Case ID: nh_96/html/0340-01.html
Source: Caselaw Access Project
Author: {"author": "Duncan, J.", "license": "Public Domain", "url": "https://static.case.law/"}
Date Created: 2024-08-24T03:29:51.129683

Rockingham,
    Nov. 8, 1950.
    No. 3951.
    
    Theodore Allen & a v. Newmarket Industrial Associates, Inc. & a.
    
    
      
      Walter M. Espovich (of Massachusetts) and J. Morton Rosenblum (Mr. Espovich orally), for the plaintiffs.
    
      Hughes & Burns, Donald R. Bryant and Richard E. Shute (Mr. Bryant orally), for the defendant Newmarket Associates, Inc.
    
      F. Clyde Keefe for the defendant Sam Smith Shoe Corporation.
   Duncan, J.

The law is settled in this jurisdiction that damages resulting from breach of condition of an injunction bond may be determined in the equity action in which the injunction is issued. Carpenter v. Fisher, 68 N. H. 486, 493. See New England Box Co. v. Prentiss, 76 N. H. 313. Since this action was prosecuted to a final decree, the breach relied upon by the defendants is that the temporary injunction was improper. So far as material the condition is in the language of Superior Court Rule 136 (93 N. H. appendix) and is to be construed no differently. Gowen v. Swain, 92 N. H. 157.

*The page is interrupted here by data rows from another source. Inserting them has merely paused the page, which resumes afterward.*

Lemma upload_parts_objects c dst i parts w key :
  (∀ w' j, part_key c w' dst j ≠ key) →
  objects (upload_parts c dst i parts w) !! key = objects w !! key.
Proof.
  intros Hkey. revert i w. induction parts as [|part parts IH]; intros i w; [done|].
  cbn [upload_parts]. rewrite IH. cbn [uploaded log_request set_objects objects].
  apply lookup_insert_ne. apply Hkey.
Qed.

Lemma Write_uploads_parts c src dst w d t td :
  ready c → yandex.cloudRoot c ≠ "" →
  os.node_at w src = Some (RegularFile d t) →
  yandex.limit ≤ Z.of_nat (length d) →
  TempDir w ≠ "" →
  os.node_at w (TempDir w) = Some (Directory td) →
  (∀ j, os.node_at w (part_path w j) = None) →
  ∃ parts, yandex.Write c src dst w = (Done None, upload_parts c dst 1 parts w).
Proof.
  intros Hc Hroot Hsrc Hsize Htmp Hdir Hfree.
  rewrite (Write_branch c src dst w d t Hsrc).
  destruct (Z.leb_spec yandex.limit (Z.of_nat (length d))) as [_|Hlt];
    [|exfalso; apply (Z.lt_irrefl yandex.limit); by eapply Z.le_lt_trans].
  rewrite (putSplitedFile_loop_eq _ _ _ _ _ Hsrc).
  replace (os.reads_to_end w src) with (S (length d))
    by (unfold os.reads_to_end; by rewrite Hsrc).
  destruct (putSplitedFile_loop_parts c src dst w d t td _ Hc Hroot Hsrc
              (replicate_not_nil (Z.to_nat yandex.limit) x00 limit_pos) Htmp Hdir Hfree)
    as (parts & Hrun & _).
  by exists parts.
Qed.

(** X16: a file of the threshold's length or longer is not read back under
    its destination. After its [Write] succeeded, the bucket holds the
    parts under their own keys and nothing under the normalized key of the
    destination, unless it was there before: [Read] of that key fails
    with [NoSuchKey]. *)
Theorem Write_in_parts_is_not_read_back c src dst w d t td :
  ready c → yandex.cloudRoot c ≠ "" →
  os.node_at w src = Some (RegularFile d t) →
  yandex.limit ≤ Z.of_nat (length d) →
  TempDir w ≠ "" →
  os.node_at w (TempDir w) = Some (Directory td) →
  (∀ j, os.node_at w (part_path w j) = None) →
  objects w !! normalize (yandex.cloudRoot c) dst = None →
  (yandex.Write c src dst w).1 = Done None
  ∧ yandex.Read c (normalize (yandex.cloudRoot c) dst) (yandex.Write c src dst w).2
    = (Done ([], Some (NoSuchKey (normalize (yandex.cloudRoot c) dst))),
       (yandex.Write c src dst w).2).
Proof.
  intros Hc Hroot Hsrc Hsize Htmp Hdir Hfree Hkey.
  destruct (Write_uploads_parts c src dst w d t td Hc Hroot Hsrc Hsize Htmp Hdir Hfree)
    as (parts & ->).
  cbn [fst snd]. split; [done|].
  unfold yandex.Read, s3.GetObject. unfold_M. rewrite (proj1 Hc).
  rewrite upload_parts_objects, Hkey; [done|].
  intros w' j. apply part_key_is_not_the_key.
Qed.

The plaintiffs assert at the outset that the temporary injunction was properly issued. The order of the Trial Court requiring payment by the plaintiffs of costs and counsel fees implies a ruling that the injunction was improper, although the record does not indicate what consideration was given to this prehminary question.

While the order of this court entered upon the former transfer effected no change in the final disposition of the bill previously made by the Trial Court, there was no adjudication that the temporary injunction was improperly or improvidently issued. The plaintiffs’ bill alleged entry by the defendant Associates into a contract for the sale of a part of its assets for $35,000 pursuant to invalid action by its board of directors. This allegation was in effect admitted by both defendants. Superior Court Rule 114. The bill also alleged that the negotiations for sale had been conducted secretly and without regard for the best interests of the company, or consideration of the possibility of obtaining a more advantageous price from other parties. These allegations were denied. The plaintiffs sought a decree adjudging the agreement between the defendants null and void and requiring that the property be offered for sale “publicly and openly.” Pursuant to a further prayer, conveyance of the property by the associates was enjoined pending a hearing on the merits.

Immediately thereafter a second directors’ meeting was held and action taken which the defendants claimed at the trial was sufficient to cure the defects of the prior authorization assailed by the bill. The record discloses no effort on their part however to procure dissolution of the injunction before the trial. The Trial Court ruled that the action of the second meeting cured any defects in that of the first. The effect of the curative action was not determined by this court, but a related ruling by the Trial Court that certain participants in the meeting were defacto directors was held erroneous. 95 N. H. 121, 125.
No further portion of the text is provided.